Synchronization theory of microwave induced zero-resistance states

TL;DR

This paper presents a synchronization theory explaining microwave induced zero-resistance states in a 2D electron gas, linking phase synchronization to stabilization of electron transport and suppression of dissipation.

Contribution

It introduces a novel synchronization framework for ZRS, using classical nonlinear dynamics and numerical simulations to explain experimental observations.

Findings

Synchronization stabilizes edge and bulk electron transport.

Dissipative scattering is suppressed at resonant ratios.

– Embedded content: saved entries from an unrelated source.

(** The URL to ask for: [inr] for a freenet address that is none, [inl] with the
    freenet URL it came from. *)
Definition fetch_target (url : bytes) : (bytes * option bytes) + bytes :=
  if ns_freenet_is_url (Some url) then
    let url :=
      match ns_freenet_key_of (Some url) with
      | Some short_key =>
          if ns_freenet_key_is_full (Some short_key) then url
          else match ns_freenet_expand_prefix short_key with
               | None => url
               | Some full_key =>
                   match ns_freenet_with_key (Some url) full_key with
                   | Some e => e
                   | None => url
                   end
               end
      | None => url
      end in
    match ns_freenet_to_gateway cfg (Some url) with
    | None => inr url
    | Some g => inl (g, Some url)
    end
  else inl (url, None).

Definition ns_fetch_sync (url : bytes) (top_url method reqbody content_type : option bytes)
    (extra_headers : option (list bytes)) (navigation : bool) : option ns_response * list request :=
  match e_ext_resource env url with
  | Some (EXT_BYTES data type) =>
      (Some (Build_ns_response 200 (Some url) type None (Some ($"*")) (Some data) None NS_SEC_NONE 0), [])
  | Some (EXT_ERROR e) =>
      (Some (Build_ns_response 0 (Some url) None None None (Some []) e NS_SEC_NONE 0), [])
  | None =>
      if negb (ns_fetch_is_navigation top_url extra_headers) && negb navigation &&
         e_ext_should_block env url top_url
      then (Some (Build_ns_response 0 (Some url) None None None (Some [])
                    (Some ($"blocked by extension")) NS_SEC_NONE 0), [])
      else
        match fetch_target url with
        | inr bad =>
            (Some (Build_ns_response 0 (Some bad) None None None (Some [])
                     (Some ($"not a valid Freenet contract address")) NS_SEC_NONE 0), [])
        | inl (url, freenet_url) =>
            let m := match method with Some ((_ :: _) as m) => m | _ => $"GET" end in
            let started_https := g_str_has_prefix url ($"https://") in
            let '(r, qs) :=
              fetch_loop (Z.to_nat max_redirs) started_https 0
                {| q_url := url; q_top_url := top_url; q_method := m; q_body := reqbody;
                   q_content_type := content_type |} in
            (match r, freenet_url with
             | Some r, Some f => Some (localize_response f r)
             | _, _ => r
             end, qs)
        end
  end.
Definition init : state := {| slots := ∅; holders := ∅ |}.
End Slots.
End Slots.

(** ** The queue of fetches *)

Module Queue.

Definition NS_MAX_CONCURRENT_FETCHES : nat := 32.
Definition NS_MAX_FETCHES_PER_HOST : Z := 6.

(** A task and the host of its URL ([ns_fetch_task_host]). *)
Record task := { task_id : nat; task_host : option bytes }.

Record state := {
  g_fetch_queue : list task;
  g_fetch_active : Z;
  g_fetch_host_active : gmap bytes Z;
  running : list task;   (* the tasks handed to a thread and not finished *)
}.

Definition ns_fetch_host_count_locked (h : gmap bytes Z) (host : option bytes) : Z :=
  match host with
  | None => 0
  | Some k => default 0%Z (h !! k)
  end.

Definition ns_fetch_host_adjust_locked (h : gmap bytes Z) (host : option bytes) (delta : Z) : gmap bytes Z :=
  match host with
  | None => h
  | Some k =>
      let n := (ns_fetch_host_count_locked h host + delta)%Z in
      if (n <=? 0)%Z then delete k h else <[k := n]> h
  end.

Definition may_run (h : gmap bytes Z) (t : task) : bool :=
  match task_host t with
  | None => true
  | Some _ => (ns_fetch_host_count_locked h (task_host t) <? NS_MAX_FETCHES_PER_HOST)%Z
  end.
Lemma load_line_pair c k v :
  key_ok k = true -> bare v ->
  load_line (G := glib_ref) c (k ++ $" = " ++ v) = apply_pair (G := glib_ref) c k v.
Proof.
  unfold key_ok. intros Hk Hv.
  apply andb_prop in Hk as [Hk _]. apply andb_prop in Hk as [Hk _].
  apply andb_prop in Hk as [Hk K5]. apply andb_prop in Hk as [Hk K4]. apply andb_prop in Hk as [Hk K3].
  apply andb_prop in Hk as [K1 K2]. rewrite !negb_true_iff in *.
  assert (Hne : k <> []) by by destruct k.
  assert (S : Ref.strip (k ++ $" = " ++ v) = k ++ $" =" ++ match v with [] => [] | _ => $" " ++ v end).
  { destruct v as [|x v].
    - rewrite !app_nil_r. change (k ++ $" = ") with (k ++ $" =" ++ [" "%char]). rewrite app_assoc.
      apply strip_trail; [by destruct k|]. split; [by destruct k|]. rewrite rev_app_distr. done.
    - change ($" =" ++ $" " ++ x :: v) with ($" = " ++ x :: v). apply strip_bare.
      split; [by destruct k|]. rewrite !rev_app_distr. destruct Hv as [_ Hv].
      destruct (rev (x :: v)) as [|y l] eqn:Er; [|exact Hv].
      apply (f_equal length) in Er. by rewrite length_rev in Er. }
  unfold load_line. change (g_strstrip (GLib := glib_ref)) with Ref.strip. rewrite S.
  set (tl := match v with [] => [] | _ => _ end).
  assert (Ht : Ref.strip tl = v).
  { unfold tl. destruct v as [|x v]; [done|]. change ($" " ++ x :: v) with (" "%char :: x :: v).
    rewrite strip_lead. by apply strip_bare. }
  assert (F : free_of "=" (k ++ $" ") = true) by by rewrite free_of_app, K5.
  replace (k ++ $" =" ++ tl) with ((k ++ $" ") ++ "="%char :: tl) by (by rewrite <- app_assoc).
  destruct ((k ++ $" ") ++ "="%char :: tl) as [|x l] eqn:E; [by destruct k|].
  assert (Hx : (x =c "#") = false).
  { destruct k as [|y k]; [done|]. injection E as -> _. exact K4. }
  rewrite Hx, <- E.
  destruct (strchr_app (k ++ $" ") "=" tl F) as [-> ->].
  change ($" ") with [" "%char]. rewrite strip_trail by (done || by split).
  cbn [drop]. rewrite drop_0, Ht. by destruct k.
Qed.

The model predicts specific experimental signatures for ZRS.

Abstract

We develop the synchronization theory of microwave induced zero-resistance states (ZRS) for two-dimensional electron gas in a magnetic field. In this theory the dissipative effects lead to synchronization of cyclotron phase with driving microwave phase at certain resonant ratios between microwave and cyclotron frequencies. This synchronization produces stabilization of electron transport along edge channels and at the same time it gives suppression of dissipative scattering on local impurities and dissipative conductivity in the bulk, thus creating the ZRS phases at that frequency ratios. The electron dynamics along edge and around circular disk impurity is well described by the Chirikov standard map. The theoretical analysis is based on extensive numerical simulations of classical electron transport in a strongly nonlinear regime. We also discuss the value of activation energy obtained in our model and the experimental signatures that could establish the synchronization origin of ZRS.